Le Palais de la Cité n’est guère visible, que ce soit depuis la rue ou les quais, tant il était enclavé entre les habitations, les boutique et les murailles. L’incendie de 1776 et ses ravages colossaux contribuèrent à sa renaissance. Pierre Desmaisons, associés à Couture, Moreau-Desproux et Antoine remplaça l’ancienne cour asymétrique par une nouvelle cour d’honneur néo-classique. Celle-ci est dominée par un escalier monumental suivi d’un portique classique tétrastyle adossé au corps de logis, lui-même surmonté d’un dôme carré. Le portique fait écho avec les extrémités des deux ailes qui l’encadrent donnant sur le boulevard du Palais.

Les Chambres correctionnelles du quai des orfèvres

Le bâtiment sur le quai des Orfèvres, construit entre 1904 et 1911 par Albert Tournaire, complète le palais de Desmaisons. Il remplace l’ancienne police correctionnelle édifiée par Duc, devenue étroite en raison de l’augmentation du nombre de prévenus. Des tours se dressent à chaque extrémité de l’édifice afin de faire un pendant aux tours médiévales situées sur le quai de l’Horloge. Disparition des ordres antiques au profit d’une « simple » frise sculptée à l’attique. Quatre statues allégoriques sont disposées dans des niches à chaque articulation. De gauche à droite, on peut voir la Vérité par Lombard, le Droit par Allar, l’Eloquence de Verlet et la Clémence par Coutant.

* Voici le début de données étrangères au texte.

Definition NewCodec (reg : codecs Writer Enc) (name : string) (out : Writer) (opts : list OtelLog.codec_option) : outcome (option Enc) :=
  match reg !! ToLower name with
  | None => Panic ("codec " +:+ name +:+ " not registered")
  | Some codec => Ret (codec out opts)
  end.

End Codecs.

(** ** stdout.go: exporters to standard output, standard error and files *)

Inductive output := Stdout | Stderr | File (w : FileWriter).

Section Stdout.
Context (FileDSN_ : string -> res string FileWriter).

(** The scheme before the first colon and the output it names. *)
Definition open_output (rawDSN : string) : res string (string * output) :=
  let '(scheme, rest, _) := Cut rawDSN ":" in
  let scheme := ToLower scheme in
  if decide (scheme = "stdout"%string) then Ok (scheme, Stdout)
  else if decide (scheme = "stderr"%string) then Ok (scheme, Stderr)
  else if decide (scheme = "file"%string) then res_bind (FileDSN_ rest) (fun w => Ok (scheme, File w))
  else Err ("scheme " +:+ scheme +:+ ": unknown")%string.

(** The exporters of traces and metrics take the output as it is. *)
Definition trace_stdout_Options {Opt} (WithBatcher : output -> res string Opt) (rawDSN : string) : res string (list Opt) :=
  res_bind (open_output rawDSN) (fun '(_, out) => res_bind (WithBatcher out) (fun o => Ok [o])).

Definition metric_stdout_Options {Opt} (WithReader : output -> res string Opt) (rawDSN : string) : res string (list Opt) :=
  res_bind (open_output rawDSN) (fun '(_, out) => res_bind (WithReader out) (fun o => Ok [o])).

Context {Enc : Type} (reg : codecs output Enc).

(** The variables that the closures of [withOptions] share. *)
Record setup := mkSetup {
  noColor : bool;
  encoder : option Enc;
  codecOpts : list OtelLog.codec_option;
  setup_err : list string
}.

Definition newCodec (out : output) (name : string) (s : setup) : outcome setup :=
  match encoder s with
  | Some _ => Ret s
  | None =>
      let opts := codecOpts s ++ (if noColor s then [OtelLog.WithNoColor] else []) in
      outcome_bind (NewCodec reg name out opts) (fun enc =>
        Ret (mkSetup (noColor s) enc opts
               (setup_err s ++ match enc with None => ["codec not found"%string] | Some _ => [] end)))
  end.

Definition tab : string := String (ascii_of_N 9) EmptyString.

Definition on_timestamp (v : string) (s : setup) : outcome setup :=
  Ret (mkSetup (noColor s) (encoder s) (codecOpts s ++ [OtelLog.WithTimestamps v]) (setup_err s)).

Definition on_indent (v : string) (s : setup) : outcome setup :=
  let indent := match ParseBool v with Some true => tab | Some false => EmptyString | None => v end in
  if all_bytes is_space indent then
    Ret (mkSetup (noColor s) (encoder s) (codecOpts s ++ [OtelLog.WithPrittyPrint indent]) (setup_err s))
  else Ret (mkSetup (noColor s) (encoder s) (codecOpts s) (setup_err s ++ ["invalid indent"%string])).

Definition on_color (v : string) (s : setup) : outcome setup :=
  let enable := default false (ParseBool v) || EqualFold v "auto" in
  Ret (mkSetup (negb enable) (encoder s) (codecOpts s) (setup_err s)).

(** What the exporter is made of: the encoder with its options; a simple processor for the
    console, a batch processor for a file.  The errors of the set-up are handled and
    returned. *)
Record exporter := mkExp { ex_encoder : Enc; ex_opts : list OtelLog.codec_option; ex_batch : bool }.

Definition withOptions (getenv : string -> string) (rawDSN : string) : outcome (handled * res string (list exporter)) :=
  match open_output rawDSN with
  | Err e => Ret ([], Err e)
  | Ok (scheme, out) =>
      outcome_bind
        (EnvApply (Environment getenv)
           [EnvString "LOGRECORD_TIMESTAMP" on_timestamp; EnvString "LOGRECORD_INDENT" on_indent;
            EnvString "LOGRECORD_COLOR" on_color; EnvString "LOGRECORD_CODEC" (newCodec out)]
           (mkSetup true None [] [])) (fun s =>
      outcome_bind (newCodec out "text" s) (fun s =>
        match setup_err s, encoder s with
        | [], Some enc => Ret ([], Ok [mkExp enc (codecOpts s) (bool_decide (scheme = "file"%string))])
        | errs, _ => Ret (errs, Err "invalid configuration"%string)
        end))
  end.

End Stdout.

(** ** otel.go *)

Section Configure.
Context {LogOpt TraceOpt MetricOpt Res Bridge : Type}.

(** The hooks of shutdown are those of the three providers. *)
Inductive hook := LogShutdown | TraceShutdown | MetricShutdown.

#[global] Instance hook_eq_dec : EqDecision hook.
Proof. solve_decision. Defined.

Record options := mkOpts {
  Lvl : Z;
  Logs : list LogOpt;
  Traces : list TraceOpt;
  Metrics : list MetricOpt;
  Resource : option Res;
  setLevel : option (Z -> Z);
  setBridge : list (option Bridge);
  shutdownHooks : list hook
}.

Definition OnShutdown (h : option hook) (c : options) : options :=
  match h with
  | None => c
  | Some h => mkOpts (Lvl c) (Logs c) (Traces c) (Metrics c) (Resource c) (setLevel c) (setBridge c) (shutdownHooks c ++ [h])
  end.

(** [Shutdown]: every hook is called, in order; [run] is what it returns. *)
Definition Shutdown {E} (run : hook -> option E) (c : options) : list hook * list E * options :=
  (shutdownHooks c, omap run (shutdownHooks c),
   mkOpts (Lvl c) (Logs c) (Traces c) (Metrics c) (Resource c) (setLevel c) (setBridge c) []).

Definition WithResource (src : option Res) (c : options) : options :=
  mkOpts (Lvl c) (Logs c) (Traces c) (Metrics c) src (setLevel c) (setBridge c) (shutdownHooks c).
Definition WithLogLevel (max : Z) (c : options) : options :=
  mkOpts max (Logs c) (Traces c) (Metrics c) (Resource c) (setLevel c) (setBridge c) (shutdownHooks c).
Definition WithSetLevel (set : option (Z -> Z)) (c : options) : options :=
  mkOpts (Lvl c) (Logs c) (Traces c) (Metrics c) (Resource c) set (setBridge c) (shutdownHooks c).
Definition WithLogBridge (do : list (option Bridge)) (c : options) : options :=
  mkOpts (Lvl c) (Logs c) (Traces c) (Metrics c) (Resource c) (setLevel c) (setBridge c ++ do) (shutdownHooks c).
Definition WithLogOptions (opts : list LogOpt) (c : options) : options :=
  mkOpts (Lvl c) (Logs c ++ opts) (Traces c) (Metrics c) (Resource c) (setLevel c) (setBridge c) (shutdownHooks c).
Definition WithTraceOptions (opts : list TraceOpt) (c : options) : options :=
  mkOpts (Lvl c) (Logs c) (Traces c ++ opts) (Metrics c) (Resource c) (setLevel c) (setBridge c) (shutdownHooks c).
Definition WithMetricOptions (opts : list MetricOpt) (c : options) : options :=
  mkOpts (Lvl c) (Logs c) (Traces c) (Metrics c ++ opts) (Resource c) (setLevel c) (setBridge c) (shutdownHooks c).
(* ===== verification/OtelBridge.v ===== *)
(** * Bridges from other loggers: src/infra/otel/log/bridge

    The common handler (bridge.go), the sinks for logr (logr/conv.go, logr/logr.go,
    logr/slogr.go) and the logger for gRPC (grpclog/logger.go).  The logger of the SDK is a
    parameter: whether a level is enabled; what is emitted is a list of records. *)
From stdpp Require Import prelude strings list.
From Stdlib Require Import ZArith Lia Ascii.
From S2P Require Import Prelude OtelLevel OtelLog.

Local Open Scope Z_scope.

Module OtelBridge.
Import OtelLevel.

Section Bridge.
Context {float64 : Type}.

Abbreviation Value := (OtelLog.Value float64).

(** The dynamic values the code tells apart; the entries of a map are in the order in which
    the runtime visits them, and the rest have the texts of the verbs [%v] and [%+v]. *)
Inductive any :=
| any_value (v : Value)
| any_bool (b : bool)
| any_bytes (b : string)
| any_float64 (f : float64)
| any_int64 (z : Z)
| any_uint64 (z : Z)
| any_int (z : Z)
| any_string (s : string)
| any_map (m : list (string * any))
| any_nil
| any_other (text : string).

(** [fmt.Sprintf("%+v", v)] and [fmt.Sprint(v)]. *)
Context (fmt_plus_v fmt_sprint : any -> string).

Abbreviation KeyValue := (string * Value)%type.

(** [make([]log.KeyValue, n)]: entries with an empty key and no value. *)
Definition make_group (n : nat) : list KeyValue := replicate n (EmptyString, OtelLog.VEmpty).

(** ** logr/conv.go *)

Fixpoint convertValue (v : any) : Value :=
  match v with
  | any_bool b => OtelLog.VBool b
  | any_bytes b => OtelLog.VBytes b
  | any_float64 f => OtelLog.VFloat64 f
  | any_int64 z => OtelLog.VInt64 z
  | any_int z => OtelLog.VInt64 z
  | any_string s => OtelLog.VString s
  | any_map m => OtelLog.VMap (make_group (length m) ++ map (fun kv => (kv.1, convertValue kv.2)) m)
  | _ => OtelLog.VString (fmt_plus_v v)
  end.

(** A buffer of attributes; nil is [None]. *)
Abbreviation kvBuffer := (option (list KeyValue)).

Definition kvBuffer_Len (b : kvBuffer) : nat := length (default [] b).
Definition kvBuffer_Clone (b : kvBuffer) : kvBuffer := b.
Definition KeyValues (b : kvBuffer) (kvs : list KeyValue) : list KeyValue :=
  match b with None => kvs | Some data => data ++ kvs end.

Definition at_ (kvs : list any) (i : nat) : any := default any_nil (kvs !! i).

(** [keysAndValues]: an odd list gets a nil; the loop counts elements up to the number of pairs. *)
Fixpoint keys_loop (fuel i n : nat) (kvs : list any) : list KeyValue :=
  match fuel with
  | O => []
  | S fuel =>
      if (i <? n)%nat then
        (fmt_sprint (at_ kvs i), convertValue (at_ kvs (i + 1))) :: keys_loop fuel (i + 2) n kvs
      else []
  end.

Definition keysAndValues (kvs : list any) : list KeyValue :=
  let kvs := if Nat.odd (length kvs) then kvs ++ [any_nil] else kvs in
  let n := (length kvs / 2)%nat in
  keys_loop (S n) 0 n kvs.

(** The loop of [AddKeysAndValues]: [i] counts pairs and grows by two. *)
Fixpoint add_loop (fuel i n : nat) (kvs : list any) (data : list KeyValue) : list KeyValue :=
  match fuel with
  | O => data
  | S fuel =>
      if (i <? n)%nat then
        add_loop fuel (i + 2) n kvs
          (data ++ [(fmt_sprint (at_ kvs (i * 2)), convertValue (at_ kvs (i * 2 + 1)))])
      else data
  end.

Definition AddKeysAndValues (data : list KeyValue) (kvs : list any) : list KeyValue :=
  let kvs := if Nat.odd (length kvs) then take (length kvs - 1) kvs else kvs in
  let n := (length kvs / 2)%nat in
  add_loop (S n) 0 n kvs data.
(* ===== verification/FtsClient.v ===== *)
(** * The full-text search client: src/infra/fts_client (client.go, message.go)

    The messages for the search index and their ids.  The publisher, JSON and fmt are
    parameters. *)
From stdpp Require Import prelude strings list.
From Stdlib Require Import ZArith Lia.
From S2P Require Import Prelude Float64.

Local Open Scope Z_scope.

Module FtsClient.

Definition exchange : string := "fts-stock".
Definition MessageCreate : string := "create".
Definition MessageUpdate : string := "update".
Definition MessageDelete : string := "delete".

(** A JSON value as encoding/json gives it to [any]; a number is a float64. *)
Inductive raw :=
| RNull | RBool (b : bool) | RNumber (f : Float64.f64) | RString (s : string) | ROther (text : string).

(** [fmt.Sprintf("%v", raw)] after the switch: a number has become an int64. *)
Definition sprint (r : raw) : string :=
  match r with
  | RNull => "<nil>"
  | RBool b => if b then "true" else "false"
  | RNumber f => FormatInt (i64 (Float64.ftrunc f))
  | RString s => s
  | ROther text => text
  end.

(** [MessageId.UnmarshalJSON]; [decoded] is what json.Unmarshal makes of the data. *)
Definition UnmarshalJSON (decoded : res string raw) : res string string :=
  match decoded with
  | Err e => Err ("cannot unmarshal MessageId: " +:+ e)
  | Ok r => Ok (sprint r)
  end.

(** A JSON number that is written as an integer. *)
Definition number (z : Z) : raw := RNumber (Float64.of_Z z).

Section Client.
Context {A V : Type}.

Record Message := mkMessage { Id : string; DomainId : Z; ObjectName : string; Date : Z; Body : option string }.

(** fmt.Sprintf("%v") of an id, json.Marshal of a row and of a message. *)
Context (Sprint : A -> string) (MarshalRow : V -> res string string) (MarshalMessage : Message -> res string string).

Definition NewMessageId (v : A) : string := Sprint v.

Definition NewMessageJSON (domainId : Z) (objectName : string) (id : A) (row : option V) : res string string :=
  let m body := mkMessage (NewMessageId id) domainId objectName 0 body in
  match row with
  | None => MarshalMessage (m None)
  | Some row => match MarshalRow row with Err e => Err e | Ok body => MarshalMessage (m (Some body)) end
  end.

(** What is sent: exchange, routing key, body. *)
Definition send (key : string) (Send : string * string * string -> option string) (msg : res string string)
  : option string * list (string * string * string) :=
  match msg with
  | Err e => (Some e, [])
  | Ok body => let p := (exchange, key, body) in (Send p, [p])
  end.

Definition Create (Send : string * string * string -> option string) (domainId : Z) (objectName : string) (id : A) (row : option V) :=
  send MessageCreate Send (NewMessageJSON domainId objectName id row).
Definition Update (Send : string * string * string -> option string) (domainId : Z) (objectName : string) (id : A) (row : option V) :=
  send MessageUpdate Send (NewMessageJSON domainId objectName id row).
Definition Delete (Send : string * string * string -> option string) (domainId : Z) (objectName : string) (id : A) :=
  send MessageDelete Send (NewMessageJSON domainId objectName id None).

(** A message is sent exactly when its row and itself can be encoded, and a deletion has no body. *)
Theorem delete_has_no_body Send domainId objectName id :
  Delete Send domainId objectName id =
    match MarshalMessage (mkMessage (Sprint id) domainId objectName 0 None) with
    | Err e => (Some e, [])
    | Ok body => (Send (exchange, "delete", body), [(exchange, "delete", body)])
    end.
Proof. unfold Delete, send, NewMessageJSON. by destruct (MarshalMessage _). Qed.

End Client.

(** Integer ids below 2^53 are read back as their decimal text. *)
Theorem integer_id_read z : 0 <= z < 2 ^ 53 -> UnmarshalJSON (Ok (number z)) = Ok (FormatInt z).
Proof.
  intros Hz. unfold UnmarshalJSON, sprint, number. pose proof (Float64.of_Z_exact_int z Hz) as [Hn Hd].
  rewrite (Float64.ftrunc_exact _ z) by done. rewrite wrap_signed_small by lia. done.
Qed.

Lemma integer_id_read_witness : UnmarshalJSON (Ok (number 9007199254740991)) = Ok (FormatInt 9007199254740991).
Proof. apply (integer_id_read 9007199254740991). lia. Defined.

(** Two different ids beyond 2^53 are read as the same one. *)
Theorem large_ids_collide : UnmarshalJSON (Ok (number 9007199254740993)) = UnmarshalJSON (Ok (number 9007199254740992)).
Proof. vm_compute. reflexivity. Qed.

End FtsClient.
(* ===== verification/AppConfig.v ===== *)
(** * Shared configuration: src/appconfig

    Flags of the sections, their environment variables, the loader over viper, the TLS settings and the
    settings of a [sql.DB] pool.  viper is a class with an operation per call of the loader and the laws its manual states: what each
    operation sets, and the order in which a key is looked up in what has been set. *)
From stdpp Require Import prelude strings list.
From Stdlib Require Import ZArith Lia Ascii.
From S2P Require Import Prelude Strconv.

Local Open Scope Z_scope.

Module AppConfig.

(** ** Flags *)

Record Flag := mkFlag { Name : string; DefValue : string; Value : string; Changed : bool }.

#[global] Instance Flag_eq_dec : EqDecision Flag.
Proof. solve_decision. Defined.

(** The texts pflag gives the defaults of its kinds of flags. *)
Inductive kind := String_ (s : string) | Bool_ (b : bool) | Int_ (n : Z) | Duration_zero.

Definition def_text (k : kind) : string :=
  match k with
  | String_ s => s
  | Bool_ b => if b then "true" else "false"
  | Int_ n => FormatInt n
  | Duration_zero => "0s"
  end.

(** [fs.String], [fs.Bool], [fs.Int] and [fs.Duration]: a second flag of a name panics. *)
Definition define (name : string) (k : kind) (fs : list Flag) : outcome (list Flag) :=
  if decide (name ∈ Name <$> fs) then Panic ("flag redefined: " +:+ name)
  else Ret (fs ++ [mkFlag name (def_text k) (def_text k) false]).

Fixpoint define_all (defs : list (string * kind)) (fs : list Flag) : outcome (list Flag) :=
  match defs with
  | [] => Ret fs
  | (n, k) :: defs => match define n k fs with Ret fs => define_all defs fs | Panic p => Panic p end
  end.

Record Sections := mkSections { Log : bool; Postgres : bool; Redis : bool; Consul : bool; Pubsub : bool; Profiler : bool }.

Definition log_flags : list (string * kind) :=
  [("log.level", String_ "info"); ("log.json", Bool_ false); ("log.otel", Bool_ false); ("log.file", String_ "");
   ("log.console", Bool_ true)].
Definition postgres_flags : list (string * kind) :=
  [("postgres.dsn", String_ ""); ("postgres.max_open_conns", Int_ 0); ("postgres.max_idle_conns", Int_ 0);
   ("postgres.conn_max_idle_time", Duration_zero); ("postgres.conn_max_lifetime", Duration_zero)].
Definition redis_flags : list (string * kind) :=
  [("redis.addr", String_ "localhost:6379"); ("redis.password", String_ ""); ("redis.db", Int_ 0)].
Definition consul_flags : list (string * kind) := [("consul.addr", String_ "localhost:8500")].
Definition pubsub_flags : list (string * kind) := [("pubsub.url", String_ ""); ("pubsub.driver", String_ "rabbitmq")].
Definition profiler_flags : list (string * kind) :=
  [("profiler.addr", String_ ""); ("profiler.mutex_fraction", Int_ 1); ("profiler.block_rate", Int_ 1)].

Definition section_flags (s : Sections) : list (string * kind) :=
  [("config_file", String_ "")] ++
  (if Log s then log_flags else []) ++ (if Postgres s then postgres_flags else []) ++
  (if Redis s then redis_flags else []) ++ (if Consul s then consul_flags else []) ++
  (if Pubsub s then pubsub_flags else []) ++ (if Profiler s then profiler_flags else []).

Definition RegisterFlags (s : Sections) (fs : list Flag) : outcome (list Flag) := define_all (section_flags s) fs.
(** A query of how-to intent is planned as the query followed by its
    tutorial, guide and step-by-step variants, in this order. *)
Theorem how_query_plan (query : string) :
  _detect_intent (lower query) = "how" ->
  breakdown_query query
  = [ query; query +:+ " tutorial"; query +:+ " guide";
      query +:+ " step by step" ].
Proof.
  intros Hi.
  assert (Hc : candidates query
               = [ query; query +:+ " tutorial"; query +:+ " guide";
                   query +:+ " step by step" ]).
  { unfold candidates. rewrite Hi. reflexivity. }
  pose proof (norm_with_suffix query "utorial" "t" "l"
                eq_refl eq_refl eq_refl) as H1.
  pose proof (norm_with_suffix query "uide" "g" "e"
                eq_refl eq_refl eq_refl) as H2.
  pose proof (norm_with_suffix query "tep by step" "s" "p"
                eq_refl eq_refl eq_refl) as H3.
  change (String " "%char (String "t"%char "utorial")) with " tutorial" in H1.
  change (String " "%char (String "g"%char "uide")) with " guide" in H2.
  change (String " "%char (String "s"%char "tep by step"))
    with " step by step" in H3.
  assert (H0 : String.length (norm query)
               <= String.length (lstrip is_space (lower query))).
  { unfold norm, strip. apply length_rstrip. }
  assert (Hblank : all_chars is_space (lower query) = true ->
                   norm query = "").
  { intros Hb. unfold norm, strip. now rewrite (lstrip_all _ _ Hb). }
  assert (L1 : String.length (norm (query +:+ " tutorial"))
               = if all_chars is_space (lower query) then 8
                 else String.length (lstrip is_space (lower query)) + 9).
  { rewrite H1. destruct (all_chars is_space (lower query)); [reflexivity|].
    now rewrite length_app_str. }
  assert (L2 : String.length (norm (query +:+ " guide"))
               = if all_chars is_space (lower query) then 5
                 else String.length (lstrip is_space (lower query)) + 6).
  { rewrite H2. destruct (all_chars is_space (lower query)); [reflexivity|].
    now rewrite length_app_str. }
  assert (L3 : String.length (norm (query +:+ " step by step"))
               = if all_chars is_space (lower query) then 12
                 else String.length (lstrip is_space (lower query)) + 13).
  { rewrite H3. destruct (all_chars is_space (lower query)); [reflexivity|].
    now rewrite length_app_str. }
  assert (L0 : String.length (norm query)
               <= if all_chars is_space (lower query) then 0
                  else String.length (lstrip is_space (lower query))).
  { destruct (all_chars is_space (lower query)) eqn:E; [|exact H0].
    now rewrite Hblank. }
  clear H1 H2 H3 H0 Hblank.
  assert (D10 : norm (query +:+ " tutorial") <> norm query).
  { intros E. rewrite E in L1.
    destruct (all_chars is_space (lower query)); lia. }
  assert (D20 : norm (query +:+ " guide") <> norm query).
  { intros E. rewrite E in L2.
    destruct (all_chars is_space (lower query)); lia. }
  assert (D21 : norm (query +:+ " guide") <> norm (query +:+ " tutorial")).
  { intros E. rewrite E in L2.
    destruct (all_chars is_space (lower query)); lia. }
  assert (D30 : norm (query +:+ " step by step") <> norm query).
  { intros E. rewrite E in L3.
    destruct (all_chars is_space (lower query)); lia. }
  assert (D31 : norm (query +:+ " step by step")
                <> norm (query +:+ " tutorial")).
  { intros E. rewrite E in L3.
    destruct (all_chars is_space (lower query)); lia. }
  assert (D32 : norm (query +:+ " step by step")
                <> norm (query +:+ " guide")).
  { intros E. rewrite E in L3.
    destruct (all_chars is_space (lower query)); lia. }
  unfold breakdown_query. rewrite Hc. cbn [fold_left].
  rewrite (unique_step_fresh [] ∅ query) by (fresh_key || (simpl; lia)).
  rewrite unique_step_fresh by (fresh_key || (simpl; lia)).
  rewrite unique_step_fresh by (fresh_key || (simpl; lia)).
  rewrite unique_step_fresh by (fresh_key || (simpl; lia)).
  reflexivity.
Qed.

End PlannerMore.

(** ** More on the orchestrator *)

Module OrchMore.

Import Orch.

Section Modes.

Variable max_results_per_engine : nat.

Local Abbreviation run := (run max_results_per_engine).
Local Abbreviation entry_of := (entry_of max_results_per_engine).

(** With the tasks settling in registration order the streaming loop
    yields them in that order. *)
Lemma drain_in_order fuel (ts : list task) :
  List.length ts <= fuel ->
  drain max_results_per_engine fuel [] ts = List.map entry_of ts.
Proof.
  revert ts. induction fuel as [|fuel IH]; intros ts Hlen.
  - destruct ts; [reflexivity | simpl in Hlen; lia].
  - destruct ts as [|t ts]; [reflexivity|].
    assert (Hts : List.length ts <= fuel) by (simpl in Hlen; lia).
    cbn [drain hd tl]. rewrite Nat.Div0.mod_0_l.
    cbn [nth_error firstn skipn app List.map]. fold (entry_of t).
    change (skipn 0 ts) with ts. now rewrite (IH ts Hts).
Qed.

Lemma create_tasks_empty timeout (es : list (string * engine)) tasks :
  create_tasks timeout [] es tasks
  = match es with [] => Some tasks | _ :: _ => None end.
Proof. destruct es as [|[name e] es]; reflexivity. Qed.

(** Whatever the engines do, the streaming call yields one pair per
    registered engine: the entries of the batch call made with a timeout
    of 8 seconds, rearranged; in registration order when the tasks settle
    in that order. *)
Theorem streaming_is_batch_with_timeout_8
  (engines : list (string * engine)) query sub_queries sched :
  NoDup (Py.keys engines) -> sub_queries <> [] ->
  exists batch streamed,
    search_all max_results_per_engine engines query sub_queries 8 = Some batch
    /\ search_all_streaming max_results_per_engine engines query sub_queries
                            sched = Some streamed
    /\ Permutation streamed batch
    /\ Permutation (Py.keys streamed) (Py.keys engines)
    /\ search_all_streaming max_results_per_engine engines query sub_queries []
       = Some batch.
Proof.
  intros Hnd Hne.
  exists (List.map entry_of (tasks_of 8 sub_queries engines 0)).
  eexists. split; [now apply OrchFacts.search_all_closed_form|].
  unfold search_all_streaming.
  rewrite OrchFacts.create_tasks_spec by exact Hne. simpl.
  split; [reflexivity|].
  pose proof (OrchFacts.drain_permutation max_results_per_engine
                (List.length (tasks_of 8 sub_queries engines 0)) sched
                (tasks_of 8 sub_queries engines 0) (le_n _)) as Hp.
  split; [exact Hp|]. split.
  - unfold Py.keys at 1. rewrite (Permutation_map fst Hp).
    fold (Py.keys (List.map entry_of (tasks_of 8 sub_queries engines 0))).
    now rewrite OrchFacts.keys_entries, OrchFacts.tasks_of_names.
  - now rewrite drain_in_order.
Qed.

(** Without sub-queries both modes fail as soon as one engine is
    registered (the modulo by the empty list's length), and return
    nothing for no engine. *)
Theorem no_sub_queries (engines : list (string * engine)) query timeout sched :
  (engines <> [] ->
   search_all max_results_per_engine engines query [] timeout = None
   /\ search_all_streaming max_results_per_engine engines query [] sched = None)
  /\ search_all max_results_per_engine [] query [] timeout = Some []
  /\ search_all_streaming max_results_per_engine [] query [] sched = Some [].
Proof.
  split; [|split; reflexivity].
  intros Hne. unfold search_all, search_all_streaming.
  rewrite !create_tasks_empty. now destruct engines.
Qed.

(** With at most as many sub-queries as engines, every sub-query is
    searched: the sub-query at position [j] goes to the engine registered
    at position [j], the original query to the first engine. *)
Theorem every_sub_query_searched
  (engines : list (string * engine)) timeout sub_queries j q :
  List.length sub_queries <= List.length engines ->
  nth_error sub_queries j = Some q ->
  exists tasks t,
    create_tasks timeout sub_queries engines [] = Some tasks
    /\ nth_error tasks j = Some t
    /\ task_query t = q
    /\ nth_error (Py.keys engines) j = Some (task_name t).
Proof.
  intros Hlen Hj.
  assert (Hjlt : j < List.length sub_queries)
    by (apply nth_error_Some; congruence).
  assert (Hne : sub_queries <> []) by (intros ->; simpl in Hjlt; lia).
  destruct (nth_error engines j) as [[name e]|] eqn:He;
    [|apply nth_error_None in He; lia].
  eexists. eexists. split; [now apply OrchFacts.create_tasks_spec|].
  simpl. split; [apply (OrchFacts.tasks_of_nth _ _ _ 0 j name e He)|].
  simpl. split.
  - unfold assigned. rewrite Nat.mod_small by exact Hjlt.
    now apply nth_error_nth.
  - unfold Py.keys. now rewrite nth_error_map, He.
Qed.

justice121280px-dendera_7_977La façade arrière, rue de Harlay 

La place Dauphine est créée en 1607, entrainant avec elle la création de la rue de Harlay. Elle doit son nom à Achille de Harlay, premier président du Parlement et propriétaire du terrain. Large alors de 8,80 mètres, elle séparait la place du jardin du roi. En 1854, Joseph-Louis Duc fait édifier une nouvelle façade et modifie la rue. Afin de mettre en valeur son nouvel escalier monumental, l’architecte fait démolir les maisons côté pair en 1874. La place se retrouve ainsi amputée d’une partie de son triangle. Un dessin du temple d’Hathor à Dendérah en Egypte fut retrouvé dans les dossiers de l’architecte ; peut-être s’en inspira-t-il pour sa façade ? On retrouve la façade rythmée par des colonnes, ainsi que la dichotomie entre les murs pleins et les ouvertures s’interrompant au tiers inférieur. Les hautes verrières permettent d’éclairer le grand hall des Pas perdus. Les deux lions encadrant le grand escalier peuvent être un rappel des sphinx bordant les allées des temples égyptiennes ou un lion américain symbolisant la justice éclairée.